_EXERCISE REQUIREMENTS_.
Take every line from the listing below that contains "BucketIs".

- Opening Delimiter -

(** The number a string of hex digits writes, either case. *)
Definition hex_value (s : string) : option Z :=
  accumulate hex_index 16 (JS.toLowerCase s) 0.

Definition starts_with_hex_digit (s : string) : bool :=
  match s with
  | "" => false
  | String c _ => is_hex_digit c
  end.

(** A decimal digit as [toString(10)] writes it. *)
Definition dec_index (c : ascii) : Z :=
  let i := JS.indexOf c JS.RADIX_DIGITS in if i <? 10 then i else -1.

(** A number the parser keeps: the positive ones. *)
Definition positive (x : option Z) : option Z := if gt0 x then x else None.

(** The quality the parser settles on. *)
Definition resolved_quality (x : option Z) : Z :=
  match x with
  | Some q => if 0 <? q then Z.min q 100 else 80
  | None => 80
  end.

Fixpoint count_char (c : ascii) (s : string) : nat :=
  match s with
  | "" => O
  | String d r => if Ascii.eqb d c then S (count_char c r) else count_char c r
  end.

(** *** Stages of a request *)

(** The three bodies an error response can carry. *)
Definition NOT_FOUND : Response := text_response "Not found" 404.
Definition SERVICE_UNAVAILABLE : Response :=
  text_response "Service unavailable" 503.
Definition INTERNAL_SERVER_ERROR : Response :=
  text_response "Internal server error" 500.

(** The token decodes and the catalog holds the asset, with a storage
    path. *)
Definition found (E : Env) (request : Request) (asset : Asset) : Prop :=
  exists assetId,
    base62ToUuid (hash request) = Ok assetId
    /\ getAssetForProxy E assetId = Ok (Some asset)
    /\ truthy_string (storage_path asset) = true.

(** The request got past the redirect of lines 60 to 70. *)
Definition not_redirected (E : Env) (request : Request) (asset : Asset)
    : Prop :=
  found E request asset
  /\ exists canonicalPath,
       getAssetProxyUrl E asset = Ok canonicalPath
       /\ check_canonical E request canonicalPath = Ok None.

Definition public_url (E : Env) (supabase : Supabase) (asset : Asset)
    : string :=
  getPublicUrl supabase (STORAGE_BUCKET E) (or_empty (storage_path asset)).

(** The bytes of the asset came back from the store. *)
Definition fetched (E : Env) (request : Request) (asset : Asset)
    (response : FetchResponse) : Prop :=
  not_redirected E request asset
  /\ exists supabase,
       getSupabaseAdmin E = Ok (Some supabase)
       /\ fetch E (public_url E supabase asset) = Ok response
       /\ ok response = true.


(** The same collaborators but for the encoder. *)
Definition with_toBuffer (E : Env) (f : Pipeline -> result bytes) : Env :=
  {| getAssetForProxy := getAssetForProxy E;
     getAssetProxyUrl := getAssetProxyUrl E;
     isAssetOfType := isAssetOfType E;
     ASSET_CATEGORIES_IMAGES := ASSET_CATEGORIES_IMAGES E;
     getSupabaseAdmin := getSupabaseAdmin E;
     STORAGE_BUCKET := STORAGE_BUCKET E;
     fetch := fetch E;
     new_URL := new_URL E;
     toBuffer := f |}.

(** The content type of a pass-through. *)
Definition stored_type (asset : Asset) : string :=
  match mime_type asset with
  | Some "" => "application/octet-stream"
  | Some m => m
  | None => "application/octet-stream"
  end.

(** A header value in the sense of the Fetch standard: no white space
    at either end, and no NUL, line feed or carriage return. *)
Fixpoint ends_with_whitespace (s : string) : bool :=
  match s with
  | "" => false
  | String c r =>
      match r with
      | "" => JS.is_http_whitespace c
      | _ => ends_with_whitespace r
      end
  end.

Definition starts_with_whitespace (s : string) : bool :=
  match s with
  | "" => false
  | String c _ => JS.is_http_whitespace c
  end.

Definition is_header_value (v : string) : bool :=
  negb (starts_with_whitespace v) && negb (ends_with_whitespace v)
  && negb (JS.has_char JS.is_header_break v).

(** The same collaborators but for the store and the encoder. *)
Definition with_store (E : Env) (client : result (option Supabase))
    (f : string -> result FetchResponse) (g : Pipeline -> result bytes) : Env :=
  {| getAssetForProxy := getAssetForProxy E;
     getAssetProxyUrl := getAssetProxyUrl E;
     isAssetOfType := isAssetOfType E;
     ASSET_CATEGORIES_IMAGES := ASSET_CATEGORIES_IMAGES E;
     getSupabaseAdmin := client;
     STORAGE_BUCKET := STORAGE_BUCKET E;
     fetch := f;
     new_URL := new_URL E;
     toBuffer := g |}.

(** *** The migration *)

(** The names [up] and [down] drop. *)
Definition DROPPED : list string :=
  [ "Assets are publicly accessible"; "Anyone can upload assets";
    "Anyone can update assets"; "Anyone can delete assets";
    "Authenticated users can upload assets";
    "Authenticated users can update assets";
    "Authenticated users can delete assets" ].

(** The policies [up] creates. *)
Definition CREATED : list Migration.Policy :=
  [ Migration.PUBLIC_READ; Migration.AUTHENTICATED_UPLOAD;
    Migration.AUTHENTICATED_UPDATE; Migration.AUTHENTICATED_DELETE ].

Definition is_dropped (name : string) : bool :=
  existsb (String.eqb name) DROPPED.

(** The policy is none of those that are dropped. *)
Definition kept (p : Migration.Policy) : bool :=
  negb (is_dropped (Migration.policy_name p)).

Definition has_bucket (id : string) (db : Migration.Database) : bool :=
  existsb (fun b => String.eqb (Migration.bucket_id b) id)
    (Migration.buckets db).

Definition has_bucket_named (name : string) (db : Migration.Database) : bool :=
  existsb (fun b => String.eqb (Migration.bucket_name b) name)
    (Migration.buckets db).

(** Some stored object is in the bucket. *)
Definition has_files (id : string) (db : Migration.Database) : bool :=
  existsb (String.eqb id) (Migration.objects db).

(** A database with another bucket and the open policies of old. *)
Definition example_database : Migration.Database :=
  {| Migration.buckets :=
       [ {| Migration.bucket_id := "avatars";
            Migration.bucket_name := "avatars";
            Migration.bucket_public := false;
            Migration.file_size_limit := 1048576;
            Migration.allowed_mime_types := Some ["image/png"] |} ];
     Migration.policies :=
       [ {| Migration.policy_name := "Anyone can upload assets";
            Migration.policy_command := Migration.FOR_INSERT;
            Migration.policy_using := None;
            Migration.policy_with_check :=
              Some (Migration.BucketIs "assets") |};
         {| Migration.policy_name := "Avatars are private";
            Migration.policy_command := Migration.FOR_SELECT;
            Migration.policy_using :=
              Some (Migration.And (Migration.BucketIs "avatars")
                      Migration.UidIsNotNull);
            Migration.policy_with_check := None |} ];
     Migration.objects := ["avatars"] |}.

(** *** An example *)

(** A small world to run the handler in: one image in the catalog,
    stored under a path, with a canonical name; an encoder that hands
    its input back. *)
Definition example_asset : Asset :=
  {| storage_path := Some "uploads/logo-1.png";
     mime_type := Some "image/png";
     filename := Some "new-name" |}.

Definition example_env : Env :=
  {| getAssetForProxy := fun _ => Ok (Some example_asset);
     getAssetProxyUrl :=
       fun _ => Ok (Some "/a/4M9EJZZtPhcA3iTjadiWkD/new-name.png");
     isAssetOfType :=
       fun mime _ => match mime with
                     | Some m => String.prefix "image/" m
                     | None => false
                     end;
     ASSET_CATEGORIES_IMAGES := "images";
     getSupabaseAdmin :=
       Ok (Some {| getPublicUrl :=
                     fun bucket path =>
                       "https://store.example/" ++ bucket ++ "/" ++ path |});
     STORAGE_BUCKET := "assets";
     fetch := fun _ => Ok {| ok := true;
                            arrayBuffer := [Byte.x89; Byte.x50; Byte.x4e] |};
     new_URL := fun path base =>
                  Ok {| origin := base; pathname := path;
                        search := ""; fragment := "" |};
     toBuffer := fun p => Ok (input p) |}.

(** The same world with a document in place of the image. *)
Definition example_document : Asset :=
  {| storage_path := Some "uploads/terms.pdf";
     mime_type := Some "application/pdf";
     filename := Some "terms" |}.

Definition example_documents : Env :=
  {| getAssetForProxy := fun _ => Ok (Some example_document);
     getAssetProxyUrl := fun _ => Ok None;
     isAssetOfType := isAssetOfType example_env;
     ASSET_CATEGORIES_IMAGES := ASSET_CATEGORIES_IMAGES example_env;
     getSupabaseAdmin := getSupabaseAdmin example_env;
     STORAGE_BUCKET := STORAGE_BUCKET example_env;
     fetch := fetch example_env;
     new_URL := new_URL example_env;
     toBuffer := fun _ => Throw (RuntimeError "unsupported image format") |}.

(** The same world with a page whose stored type holds a line feed. *)
Definition example_page : Asset :=
  {| storage_path := Some "uploads/page.html";
     mime_type := Some ("text/html" ++ String (ascii_of_nat 10) "x");
     filename := Some "page" |}.

Definition example_pages : Env :=
  {| getAssetForProxy := fun _ => Ok (Some example_page);
     getAssetProxyUrl := fun _ => Ok None;
     isAssetOfType := isAssetOfType example_env;
     ASSET_CATEGORIES_IMAGES := ASSET_CATEGORIES_IMAGES example_env;
     getSupabaseAdmin := getSupabaseAdmin example_env;
     STORAGE_BUCKET := STORAGE_BUCKET example_env;
     fetch := fetch example_env;
     new_URL := new_URL example_env;
     toBuffer := toBuffer example_env |}.

Definition example_request (name : list string) (query : string)
    (searchParams : URLSearchParams) : Request :=
  {| hash := "4M9EJZZtPhcA3iTjadiWkD";
     name := name;
     url := {| origin := "https://site.example";
               pathname := "/a/4M9EJZZtPhcA3iTjadiWkD/"
                           ++ JS.join "/" name;
               search := query; fragment := "" |};
     searchParams := searchParams |}.

(** ** Strings *)

Lemma append_nil_r (s : string) : s ++ "" = s.
Proof. induction s as [|c s IH]; simpl; [reflexivity | now rewrite IH]. Qed.

Lemma append_assoc (a b c : string) : (a ++ b) ++ c = a ++ (b ++ c).
Proof. induction a as [|x a IH]; simpl; [reflexivity | now rewrite IH]. Qed.

Lemma length_append (a b : string) :
  String.length (a ++ b) = (String.length a + String.length b)%nat.
Proof. induction a as [|x a IH]; simpl; [reflexivity | now rewrite IH]. Qed.

Lemma length_repeat_char (c : ascii) (n : nat) :
  String.length (JS.repeat_char c n) = n.
Proof. induction n as [|n IH]; simpl; [reflexivity | now rewrite IH]. Qed.

Lemma join_empty_cons (x : string) (xs : list string) :
  JS.join "" (x :: xs) = x ++ JS.join "" xs.
Proof.
  unfold JS.join. destruct xs as [|y ys]; simpl.
  - now rewrite append_nil_r.
  - reflexivity.
Qed.

Lemma all_chars_append (p : ascii -> bool) (a b : string) :
  all_chars p (a ++ b) = all_chars p a && all_chars p b.
Proof.
  induction a as [|x a IH]; simpl; [reflexivity|].
  now rewrite IH, andb_assoc.
Qed.

Lemma all_chars_repeat (p : ascii -> bool) (c : ascii) (n : nat) :
  p c = true -> all_chars p (JS.repeat_char c n) = true.
Proof. intros Hc. induction n as [|n IH]; simpl; [reflexivity | now rewrite Hc]. Qed.

Lemma all_chars_impl (p q : ascii -> bool) (s : string) :
  (forall c, p c = true -> q c = true) ->
  all_chars p s = true -> all_chars q s = true.
Proof.
  intros Hpq. induction s as [|c s IH]; simpl; [reflexivity|].
  intros H. apply andb_true_iff in H. destruct H as [Hc Hs].
  now rewrite (Hpq _ Hc), (IH Hs).
Qed.

Lemma indexOf_from_range (c : ascii) (s : string) (i : Z) :
  JS.indexOf_from c s i = -1
  \/ i <= JS.indexOf_from c s i < i + Z.of_nat (String.length s).
Proof.
  revert i. induction s as [|d s IH]; intros i; cbn [JS.indexOf_from String.length].
  - now left.
  - destruct (Ascii.eqb c d); [right; lia|].
    destruct (IH (i + 1)) as [H|H]; [now left | right; lia].
Qed.

Lemma indexOf_range (c : ascii) (s : string) :
  -1 <= JS.indexOf c s < Z.of_nat (String.length s).
Proof.
  unfold JS.indexOf. destruct (indexOf_from_range c s 0) as [H|H]; lia.
Qed.

Lemma indexOf_from_inj (c1 c2 : ascii) (s : string) (i : Z) :
  0 <= i ->
  0 <= JS.indexOf_from c1 s i ->
  JS.indexOf_from c1 s i = JS.indexOf_from c2 s i -> c1 = c2.
Proof.
  revert i. induction s as [|d s IH]; intros i Hi; cbn [JS.indexOf_from]; [lia|].
  pose proof (indexOf_from_range c1 s (i + 1)) as R1.
  pose proof (indexOf_from_range c2 s (i + 1)) as R2.
  destruct (Ascii.eqb c1 d) eqn:A1, (Ascii.eqb c2 d) eqn:A2.
  - apply Ascii.eqb_eq in A1, A2. congruence.
  - lia.
  - lia.
  - apply IH. lia.
Qed.

Lemma indexOf_inj (c1 c2 : ascii) (s : string) :
  0 <= JS.indexOf c1 s -> JS.indexOf c1 s = JS.indexOf c2 s -> c1 = c2.
Proof. apply indexOf_from_inj. lia. Qed.

(** A check on every index below a bound, run once and for all. *)
Lemma forall_below (P : Z -> bool) (n : nat) :
  forallb P (map Z.of_nat (seq 0 n)) = true ->
  forall i, 0 <= i < Z.of_nat n -> P i = true.
Proof.
  intros H i Hi. rewrite forallb_forall in H. apply H.
  apply in_map_iff. exists (Z.to_nat i). split; [lia|].
  apply in_seq. lia.
Qed.

(** From here on the character functions stay folded. *)
Arguments JS.indexOf : simpl never.
Arguments JS.indexOf_from : simpl never.
Arguments JS.digit_value : simpl never.
Arguments hex_index : simpl never.
Arguments is_hex_digit : simpl never.
Arguments JS.is_whitespace : simpl never.
Arguments JS.toLowerChar : simpl never.
Arguments is_digit : simpl never.
Arguments JS.to_Number : simpl never.
Arguments dec_index : simpl never.

(** ** Positional notation, in any radix *)

Section Positional.

Variable dv : ascii -> Z.
Variable radix : Z.
Variable symbols : string.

- Closing Delimiter -

_ANSWER FOR THE TASK_.
              Some (Migration.BucketIs "assets") |};
              Some (Migration.And (Migration.BucketIs "avatars")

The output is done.